TASK INSTRUCTIONS —
Filter the records below, keeping only lines with the string "rounded".

##### STUDY MATERIAL #####

(** * chocapix-server: the account ledger and the overdraft ("agios") engine

    A shallow embedding of [bars_core/models/bar.py] and
    [bars_core/models/account.py]: the [Account], [Bar] and [BarSettings]
    rows, the tables they live in, [Account.save], [Bar.save],
    [Bar.apply_agios], [makeAgiosTransaction], [Bar.count_accounts] and
    [AccountViewSet.ranking].

    Python floats are IEEE 754 binary64 numbers and are modelled by Rocq's
    primitive floats, so [>=], [<], [abs] and [*] below are the very
    operations the interpreter performs (NaN and signed zeros included). *)

From Stdlib Require Import ZArith Floats.
From stdpp Require Import gmap strings list fin_maps.

Set Warnings "-inexact-float".

#[local] Open Scope Z_scope.

(** ** Python's [datetime] module, as far as [apply_agios] uses it *)

Module datetime.

(** A [date] is its proleptic Gregorian ordinal ([date.toordinal()]). *)
Definition date : Type := Z.

(** A [timedelta] is normalised by Python to (days, seconds, microseconds)
    with [0 <= seconds < 86400] and [0 <= microseconds < 10^6]; comparing
    two of them compares these triples, that is, the total number of
    microseconds, which is what we keep. *)
Definition timedelta : Type := Z.

Definition us_per_day : Z := 86400000000.
Definition max_delta_days : Z := 999999999.

(** [date.fromtimestamp]: the day a POSIX timestamp (in microseconds)
    falls on; 719163 is the ordinal of 1970-01-01. *)
Definition date_of_timestamp (us : Z) : date := us / us_per_day + 719163.

(** [date.__sub__] on two dates: a whole number of days. *)
Definition date_sub (a b : date) : timedelta := (a - b) * us_per_day.

(** [timedelta.__ge__]. *)
Definition timedelta_ge (a b : timedelta) : bool := b <=? a.

Inductive conversion_error : Type := NaNToInteger | InfinityToInteger | DaysOutOfRange.

(** C's [modf]: the integral part, rounded toward zero, as an integer
    ([PyLong_FromDouble]) and the fractional part as a double.  The
    subtraction is exact.  NaN and the infinities have no integral part. *)
Definition modf (x : float) : conversion_error + (Z * float) :=
  match Prim2SF x with
  | S754_nan => inl NaNToInteger
  | S754_infinity _ => inl InfinityToInteger
  | S754_zero _ => inr (0, x)
  | S754_finite s m e =>
      if 0 <=? e then
        let n := Z.pos m * 2 ^ e in
        inr (if s then - n else n, 0%float)
      else
        let n := Z.shiftr (Z.pos m) (- e) in
        let whole := PrimFloat.of_uint63 (Uint63.of_Z n) in
        if s then inr (- n, (x + whole)%float) else inr (n, (x - whole)%float)
  end.

(** [round_to_long] of CPython 2.7's [datetimemodule.c]:
    [floor(x + 0.5)] for [x >= 0] and [ceil(x - 0.5)] otherwise; both are
    a truncation toward zero of the shifted value. *)
Definition round_to_long (x : float) : Z :=
  let shifted := if (0 <=? x)%float then (x + 0.5)%float else (x - 0.5)%float in
  match modf shifted with
  | inr (n, _) => n
  | inl _ => 0
  end.

(** [timedelta(days)] for a float argument, following [delta_new] and
    [accum]: the whole days are converted exactly, the fraction of a day
    is multiplied by the number of microseconds per day in double
    arithmetic, and what is left below a microsecond is rounded.  The
    constructor raises [ValueError] on NaN and [OverflowError] on an
    infinity or when the result exceeds 999999999 days in magnitude. *)
Definition timedelta_of_days (days : float) : conversion_error + timedelta :=
  match modf days with
  | inl err => inl err
  | inr (whole, frac) =>
      let us :=
        if (frac =? 0)%float then whole * us_per_day
        else
          match modf (86400000000 * frac)%float with
          | inr (n, leftover) =>
              whole * us_per_day + n
              + (if (leftover =? 0)%float then 0 else round_to_long leftover)
          | inl _ => whole * us_per_day
          end in
      if Z.abs (us / us_per_day) <=? max_delta_days then inr us
      else inl DaysOutOfRange
  end.

End datetime.

(** ** Rows and tables *)

(** Primary keys of the auto-incremented tables. *)
Definition pk : Type := N.

(** [auth.User] as the ledger sees it. *)
Record User : Type := {
  User_id : pk;
  User_username : string;
}.

(** [class Bar(models.Model)]: [id] is the primary key. *)
Record Bar : Type := {
  Bar_id : string;
  Bar_name : string;
}.

(** [class BarSettings(models.Model)].  The one-to-one field [bar] is the
    primary key, so a row is stored under its bar's id and does not repeat
    it.  Date-times are POSIX timestamps in microseconds. *)
Record BarSettings : Type := {
  BarSettings_next_scheduled_appro : option Z;
  BarSettings_money_warning_threshold : float;
  BarSettings_transaction_cancel_threshold : float;
  BarSettings_default_tax : float;
  BarSettings_agios_enabled : bool;
  BarSettings_agios_threshold : float;
  BarSettings_agios_factor : float;
  BarSettings_last_modified : Z;
}.

(** The field defaults of [BarSettings]; [last_modified] is [auto_now]. *)
Definition BarSettings_defaults (now : Z) : BarSettings := {|
  BarSettings_next_scheduled_appro := None;
  BarSettings_money_warning_threshold := 15;
  BarSettings_transaction_cancel_threshold := 48;
  BarSettings_default_tax := 0.2;
  BarSettings_agios_enabled := true;
  BarSettings_agios_threshold := 2;
  BarSettings_agios_factor := 0.05;
  BarSettings_last_modified := now;
|}.

(** [class Account(models.Model)].  [Account_id] is [None] for an object
    that was never saved; [bar] and [owner] hold the keys of the rows they
    point to. *)
Record Account : Type := {
  Account_id : option pk;
  Account_bar : string;
  Account_owner : pk;
  Account_money : float;
  Account_overdrawn_since : option datetime.date;
  Account_deleted : bool;
  Account_last_modified : Z;
}.

Definition set_overdrawn_since (d : option datetime.date) (a : Account) : Account := {|
  Account_id := Account_id a;
  Account_bar := Account_bar a;
  Account_owner := Account_owner a;
  Account_money := Account_money a;
  Account_overdrawn_since := d;
  Account_deleted := Account_deleted a;
  Account_last_modified := Account_last_modified a;
|}.

Definition set_money (m : float) (a : Account) : Account := {|
  Account_id := Account_id a;
  Account_bar := Account_bar a;
  Account_owner := Account_owner a;
  Account_money := m;
  Account_overdrawn_since := Account_overdrawn_since a;
  Account_deleted := Account_deleted a;
  Account_last_modified := Account_last_modified a;
|}.

(** What [Model.save] writes back into the object: the key it was stored
    under and the refreshed [auto_now] field. *)
Definition stored_as (k : pk) (now : Z) (a : Account) : Account := {|
  Account_id := Some k;
  Account_bar := Account_bar a;
  Account_owner := Account_owner a;
  Account_money := Account_money a;
  Account_overdrawn_since := Account_overdrawn_since a;
  Account_deleted := Account_deleted a;
  Account_last_modified := now;
|}.

(** A [Role] row is identified by (name, bar, user); the table is kept as
    the set of these triples, which is all [get_or_create] looks at. *)
Definition Role : Type := string * string * pk.

(** The payload [makeAgiosTransaction] hands to the transaction
    serializer: [{'type': 'agios', 'account': account.id, 'amount': amount}]. *)
Record TransactionData : Type := {
  data_type : string;
  data_account : option pk;
  data_amount : float;
}.

(** The serializer context: [Mock(bar=bar, user=user)], where the user's
    [has_perm] has been replaced by [Mock(return_value=True)]. *)
Record RequestContext : Type := {
  request_bar : Bar;
  request_user : User;
  request_user_has_perm : bool;
}.

(** The persistent store and the clock.  [transaction_log] lists the
    requests the transaction serializer has saved, latest first. *)
Record World : Type := {
  bar_table : gmap string Bar;
  barsettings_table : gmap string BarSettings;
  account_table : gmap pk Account;
  role_table : gset Role;
  transaction_log : list (TransactionData * RequestContext);
  clock : Z;
}.

Definition with_bars (t : gmap string Bar) (w : World) : World := {|
  bar_table := t; barsettings_table := barsettings_table w;
  account_table := account_table w; role_table := role_table w;
  transaction_log := transaction_log w; clock := clock w |}.

Definition with_barsettings (t : gmap string BarSettings) (w : World) : World := {|
  bar_table := bar_table w; barsettings_table := t;
  account_table := account_table w; role_table := role_table w;
  transaction_log := transaction_log w; clock := clock w |}.

Definition with_accounts (t : gmap pk Account) (w : World) : World := {|
  bar_table := bar_table w; barsettings_table := barsettings_table w;
  account_table := t; role_table := role_table w;
  transaction_log := transaction_log w; clock := clock w |}.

#####

ANSWER TO THIS PROBLEM —
(** C's [modf]: the integral part, rounded toward zero, as an integer
    arithmetic, and what is left below a microsecond is rounded.  The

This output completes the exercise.